Indignity Vol. 2, No. 6: The sweet smell of success.

WORKPLACE DRAMA DEP'T.

Indignity Vol. 2, No. 6: The sweet smell of success.

Malice & Memory: A One-Act Play

Yesterday, Mars Inc. announced that it was revamping its M&M candy mascots, with "more nuanced personalities to underscore the importance of self-expression and power of community through storytelling.”

[Scene: a room with rumpled white walls.]

RED: Says here you're "the most recent addition." 

BROWN: I'm the what now?

BLUE: Well, it's true, they added y—

RED [wheeling]: No. Stop while you still can.

BLUE: But we were here fir—

RED: Jesus CHRIST. You're trying to tell BROWN where she comes from? You?

ORANGE: Just let it go, Red, we're all in this now.

RED: Oh, that's rich coming from you. Remind me how you got here? 

GREEN: Aw, Red.

RED: Moved right on in when they sent me up the river! On that toxic-dye rap. Upstairs knew I was clean and they let me take the fall, and you got my spot in the bag. 

GREEN: Everybody did what they could, Red. 

RED: Well, YOU did, for sure, God love ya. One day I was the face of the brand, the next I thought nobody was ever going to take me back again. Until you made the place for me in the holiday bag. Limited release, but it felt like the whole future was opening up. You and me. 

BROWN: And then you came all the way back. Back to the whole gang.

RED: A reformed character. Upstairs said the public could trust me.
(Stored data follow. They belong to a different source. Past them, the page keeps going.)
Lemma train_consistent :
  ensures P (train v s3_bucket ("s3://" +:+ s3_bucket +:+ "/") role net)
          (λ name, name = job_name v).
Proof.
  intros cloud past. split.
  - as_emits. unfold train. consistent_events.
  - unfold train. rewrite run_bind, run_call.
    destruct (fit cloud past _) as [[]|e]; [|done]. by intros name [= <-].
Qed.

Lemma create_simulation_app_consistent :
  emits P (create_simulation_app s3_bucket role).
Proof. unfold create_simulation_app. consistent_events. Qed.

Lemma launch_consistent n simulation_app_arn :
  emits P (launch_simulation_jobs n v s3_bucket role simulation_app_arn net).
Proof. unfold launch_simulation_jobs, submit_simulation_job. consistent_events. Qed.

Lemma make_tmp_dir_consistent :
  ensures P (make_tmp_dir (job_name v))
          (λ '(tmp_dir, key), tmp_dir = "/tmp/" +:+ job_name v
                              ∧ key = job_name v +:+ "/output/intermediate").
Proof.
  intros cloud past. split.
  - as_emits. unfold make_tmp_dir. consistent_events.
  - unfold make_tmp_dir. rewrite !run_emit_then, run_ret. by intros [??] [= <- <-].
Qed.

Lemma plot_metrics_consistent :
  emits P (plot_metrics s3_bucket ("/tmp/" +:+ job_name v)
             (job_name v +:+ "/output/intermediate")).
Proof. unfold plot_metrics, plot_training_reward. consistent_events. Qed.

Lemma stop_training_consistent : emits P (stop_training (job_name v)).
Proof. unfold stop_training. consistent_events. Qed.

Lemma evaluate_consistent simulation_app_arn :
  emits P (evaluate v s3_bucket role simulation_app_arn net).
Proof. unfold evaluate, submit_simulation_job. consistent_events. Qed.

Lemma quiet_cells_consistent :
  emits P show_preset ∧
  (∀ b p, emits P (upload_environment b p)) ∧
  (∀ b, emits P (upload_bundle b)) ∧
  (∀ arns region, emits P (show_links arns region)) ∧
  (∀ arns, emits P (cancel_simulation_jobs arns)) ∧
  (∀ app, emits P (delete_simulation_app app)).
Proof.
  split_and!; intros;
    unfold show_preset, upload_environment, upload_bundle, show_links,
      cancel_simulation_jobs, delete_simulation_app;
    consistent_events.
Qed.

End consistency.

(** The cells after the network is configured, run with the bucket, the
    variables, the role and the network of the cells before them. *)
Lemma later_cells_consistent n s3_bucket role v net :
  ensures
    (consistent (aws_region v)
       {| set_bucket := s3_bucket; set_job_name := job_name v;
          set_role := role; set_network := net |})
    (create_s3_endpoint (aws_region v) role (default_vpc net);;
     show_preset;;
     upload_environment s3_bucket (s3_prefix v);;
     current_job_name ← train v s3_bucket ("s3://" +:+ s3_bucket +:+ "/") role net;
     upload_bundle s3_bucket;;
     simulation_app_arn ← create_simulation_app s3_bucket role;
     job_arns ← launch_simulation_jobs n v s3_bucket role simulation_app_arn net;
     show_links job_arns (aws_region v);;
     '(tmp_dir, intermediate_folder_key) ← make_tmp_dir (job_name v);
     plot_metrics s3_bucket tmp_dir intermediate_folder_key;;
     cancel_simulation_jobs job_arns;;
     stop_training current_job_name;;
     evaluate v s3_bucket role simulation_app_arn net;;
     delete_simulation_app simulation_app_arn)
    (λ _, True).
Proof.
  destruct (quiet_cells_consistent s3_bucket role v net)
    as (Hpreset & Hupload & Hbundle & Hlinks & Hcancel & Hdelete).
  eapply ensures_bind; [apply ensures_emits, create_s3_endpoint_consistent|intros _ _].
  eapply ensures_bind; [apply ensures_emits, Hpreset|intros _ _].
  eapply ensures_bind; [apply ensures_emits, Hupload|intros _ _].
  eapply ensures_bind; [apply train_consistent|intros current_job_name ->].
  eapply ensures_bind; [apply ensures_emits, Hbundle|intros _ _].
  eapply ensures_bind;
    [apply ensures_emits, create_simulation_app_consistent|intros simulation_app_arn _].
  eapply ensures_bind; [apply ensures_emits, launch_consistent|intros job_arns _].
  eapply ensures_bind; [apply ensures_emits, Hlinks|intros _ _].
  eapply ensures_bind;
    [apply make_tmp_dir_consistent|intros [tmp_dir key] [-> ->]].
  eapply ensures_bind; [apply ensures_emits, plot_metrics_consistent|intros _ _].
  eapply ensures_bind; [apply ensures_emits, Hcancel|intros _ _].
  eapply ensures_bind; [apply ensures_emits, stop_training_consistent|intros _ _].
  eapply ensures_bind; [apply ensures_emits, evaluate_consistent|intros _ _].
  apply ensures_emits, Hdelete.
Qed.

(** Bucket, job name, role and network are settled by the first cells; every
    request of the remaining cells is built from them and from the region of
    the session. *)
Lemma notebook_consistent n cloud :
  ∃ s, Forall (consistent (boto_region_name cloud) s) (run (notebook n) cloud []).2.
Proof.
  destruct early_cells_carry_no_request as (Hsetup & Hdefine & Hrole & Hperm & Hvpc).
  assert (∀ {A} (m : NB A) past,
            emits (λ ev, carries_request ev = false) m →
            ∀ s, Forall (consistent (boto_region_name cloud) s) (run m cloud past).2)
    as Hearly.
  { intros A m past Hm s. eapply Forall_impl; [apply Hm|].
    intros ev. apply consistent_without_request. }
  unfold notebook.
  apply (exists_run_bind no_setting); [by apply Hearly|].
  intros [s3_bucket s3_output_path] Hbucket.
  assert (s3_output_path = "s3://" +:+ s3_bucket +:+ "/") as ->.
  { revert Hbucket. rewrite setup_s3_bucket_run.
    destruct (new_session cloud []); [|done].
    destruct (default_bucket cloud ([] ++ [EvSession])); [|done].
    by intros [= <- <-]. }
  apply (exists_run_bind no_setting); [by apply Hearly|].
  intros v Hv.
  assert (aws_region v = boto_region_name cloud) as Hregion.
  { destruct (run (define_variables _) cloud _) as [r evs] eqn:Hrun.
    simpl in Hv. subst r.
    by apply define_variables_returns in Hrun as (_ & _ & _ & _ & _ & ? & _). }
  apply (exists_run_bind no_setting); [by apply Hearly|]. intros role _.
  apply (exists_run_bind no_setting); [by apply Hearly|]. intros _ _.
  apply (exists_run_bind no_setting); [by apply Hearly|]. intros net _.
  exists {| set_bucket := s3_bucket; set_job_name := job_name v;
            set_role := role; set_network := net |}.
  rewrite <- Hregion.
  apply (later_cells_consistent n s3_bucket role v net).
Qed.

(** An event that names the role or the network, in a run that starts
    with a computation without requests, comes after that computation has
    returned. *)
Lemma run_bind_quiet {A B} (m : NB A) (k : A → NB B) cloud past ev :
  emits (λ ev, carries_request ev = false) m →
  names_identity ev = true →
  ev ∈ (run (m ≫= k) cloud past).2 →
  ∃ a evs, run m cloud past = (Ret a, evs) ∧
           (run (m ≫= k) cloud past).2
           = evs ++ (run (k a) cloud (past ++ evs)).2 ∧
           Forall (λ ev, carries_request ev = false) evs ∧
           ev ∈ (run (k a) cloud (past ++ evs)).2.
Proof.
  intros Hm Hnames. specialize (Hm cloud past). rewrite run_bind.
  assert (ev ∈ (run m cloud past).2 → False) as Hquiet.
  { intros Hin. rewrite Forall_forall in Hm. specialize (Hm ev Hin). by destruct ev. }
  destruct (run m cloud past) as [[a|e] evs]; cbn [snd] in *; [|done].
  destruct (run (k a) cloud (past ++ evs)) as [r evs'] eqn:Hk.
  cbn [snd]. rewrite elem_of_app. intros [?|?]; [done|].
  exists a, evs. rewrite Hk. by split_and!.
Qed.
Too bad we couldn't trust Upstairs, or the public. 

BLUE: The more colors, the merrier! 

RED [quietly]: What do you know about colors?
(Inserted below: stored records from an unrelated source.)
Lemma count_failure_terminates_witness :
  run (parse_parallel reverse) (AppStoreParser down_srv "app" 1) =
    (Err (HTTPError 503), with_token (AppStoreParser down_srv "app" 1) (JStr "tok"),
     [EvLog INFO MsgAuthorizing; EvRequest (GetAppPage "app" 1);
      EvLog INFO MsgAuthorized; EvRequest (GetAppInfo "app" 1 (JStr "tok"))]) ∧
  main sample_env down_srv reverse "app" 1 ∅ =
    (Err (HTTPError 503), ∅,
     [EvLog INFO MsgAuthorizing; EvRequest (GetAppPage "app" 1);
      EvLog INFO MsgAuthorized; EvRequest (GetAppInfo "app" 1 (JStr "tok"))]).
Proof.
  destruct (count_failure_terminates reverse (AppStoreParser down_srv "app" 1))
    as (Hpar & Hmain & _).
  split.
  - apply Hpar. vm_compute. reflexivity.
  - eapply Hmain; [reflexivity|]. vm_compute. reflexivity.
Defined.

(** ** Where the output goes *)

Lemma split_slash_plain (s : string) : has_slash s = false → split_slash s = [s].
Proof.
  induction s as [|c s IH]; [done|]. simpl.
  intros [Hc Hs]%orb_false_iff. by rewrite Hc, (IH Hs).
Qed.

Lemma has_slash_append (s t : string) :
  has_slash (String.append s t) = has_slash s || has_slash t.
Proof.
  induction s as [|c s IH]; [done|]. simpl. by rewrite IH, orb_assoc.
Qed.

Lemma is_component_csv (name : string) :
  is_component (String.append name ".csv") = true.
Proof.
  unfold is_component. destruct name as [|a [|b name]]; [done| |]; simpl.
  - by destruct (Ascii.eqb a ".").
  - by destruct (Ascii.eqb a ".").
Qed.

Lemma Path_csv (name : string) :
  has_slash name = false →
  Path (String.append name ".csv") = mkPath false [String.append name ".csv"].
Proof.
  intros Hname. unfold Path. f_equal.
  - destruct name as [|c name]; [done|]. simpl in *.
    by apply orb_false_iff in Hname as [-> _].
  - rewrite split_slash_plain by (by rewrite has_slash_append, Hname).
    rewrite filter_cons, decide_True by apply is_component_csv. done.
Qed.

(** C4, as stated: the output is not always [<app_name>.csv] in the
    working directory.  Run from [/home/user], the script
    [/opt/tool/app_store_parse.py] leaves no [/home/user/app.csv]. *)
Lemma output_not_in_working_directory : ¬ writes_to_working_directory.
Proof.
  intros Hclaim.
  destruct (Hclaim sample_env (sample_srv 15 (-1)) id "app" 1 ∅
              sample_run.1.2 sample_run.2) as [f Hf].
  - vm_compute. reflexivity.
  - vm_compute in Hf. discriminate Hf.
Qed.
BLUE: That's why we're here, to be bright and colorful!

RED: Bright and colorful, that's what they told Tan. 

YELLOW: Ah, shit.

BLUE: What they told who?

RED: What they told TAN, company man! Tan! You never even asked around, did you? 

YELLOW: What's the use, Red?

RED: Naw, I'm done with this. I'm done. I said TAN, you dumbshit. You goon. You fucking SCAB.

BLUE: Who was Tan? 

RED: Tan was a goddamned M&M. A real M&M, a natural, you fucking SKITTLE. 

BLUE: Whoa, whoa—

RED: A real M&M who got stabbed in the back by Upstairs, so you could step over the dead body.

BLUE: They just told me they had a job open.

RED: [Silence]

BLUE: I had an audition!

RED: You had a rigged tryout. You were FAN SERVICE. 

ORANGE: Blue isn't actually a standard original Skittles color, you know. 

RED: It wasn't an M&M color, either! And. Yet.

ORANGE: I just mean, you're not being very fair here.

RED: Who was fair to Tan? Who's being fair to Brown, talking about her like she's some kind of newcomer to the bag? 

BROWN: It's the job, Red. It's what we're here for. Tan originally took over the gig from Violet, remember? Upstairs does what Upstairs does. 

RED: Always the professional, Brown. That's why they shove you in the background. They know you'll take it.

BROWN: The mascot thing doesn't matter, Red. Let him have it. We know where it goes in the end.

BLUE: Where what goes?

RED [ignoring him]: We worked together, then. You and Tan, you had the colors of chocolate. That made the other colors special. A little dangerous, even. That's why they framed me up with the dye thing. That's why people got horny for Green.

[GREEN blushes, by turning a darker green]

RED: Always sacrificing for the team, Brown. You had to sit out, while everybody else went backstage with Van Halen. 

ORANGE: As you know, that wasn't really about us. It was a trick clause, to see if the venue had read all the serious tech specs in the rider— 

RED: Yeah, well, you might remember I was otherwise occupied that decade.

YELLOW: Look, we all ended up here. We're all headed to the same place. Just let it go.

BLUE: I say, whatever color we are, however we were chosen, the important thing is we talk to people and show them a fun time. 

RED: That's the important thing, huh?

BLUE: Sure! What else is there?

RED: God, they made you a blank slate, didn't they? You woke up this morning with no recollection of where any of this comes from. No idea where any of this goes. 

BLUE: Goes?

RED: Pure surface entertainment. You don't even remember the main thing. 

BLUE: I don't under—

[BLUE's mouth keeps moving but the words are drowned out by a deafening, floor-shaking RIPPING SOUND. The scene is flooded with a BLINDING LIGHT.]

RED: Here comes a big life lesson for ya.

[An indescribably immense FINGER enters, descending from above. It pins BLUE to the wall and drags him up out of sight.]

GREEN: I never get used to this.  

[All pause, frozen in place, listening. The brief silence is broken by a thunderous WET, SMACKING SOUND. A faint scream, irrelevant and almost inaudible, is cut off by a CATACLYSMIC CRUNCH.] 

RED: That's show business! See ya tomorrow on the conveyor belt!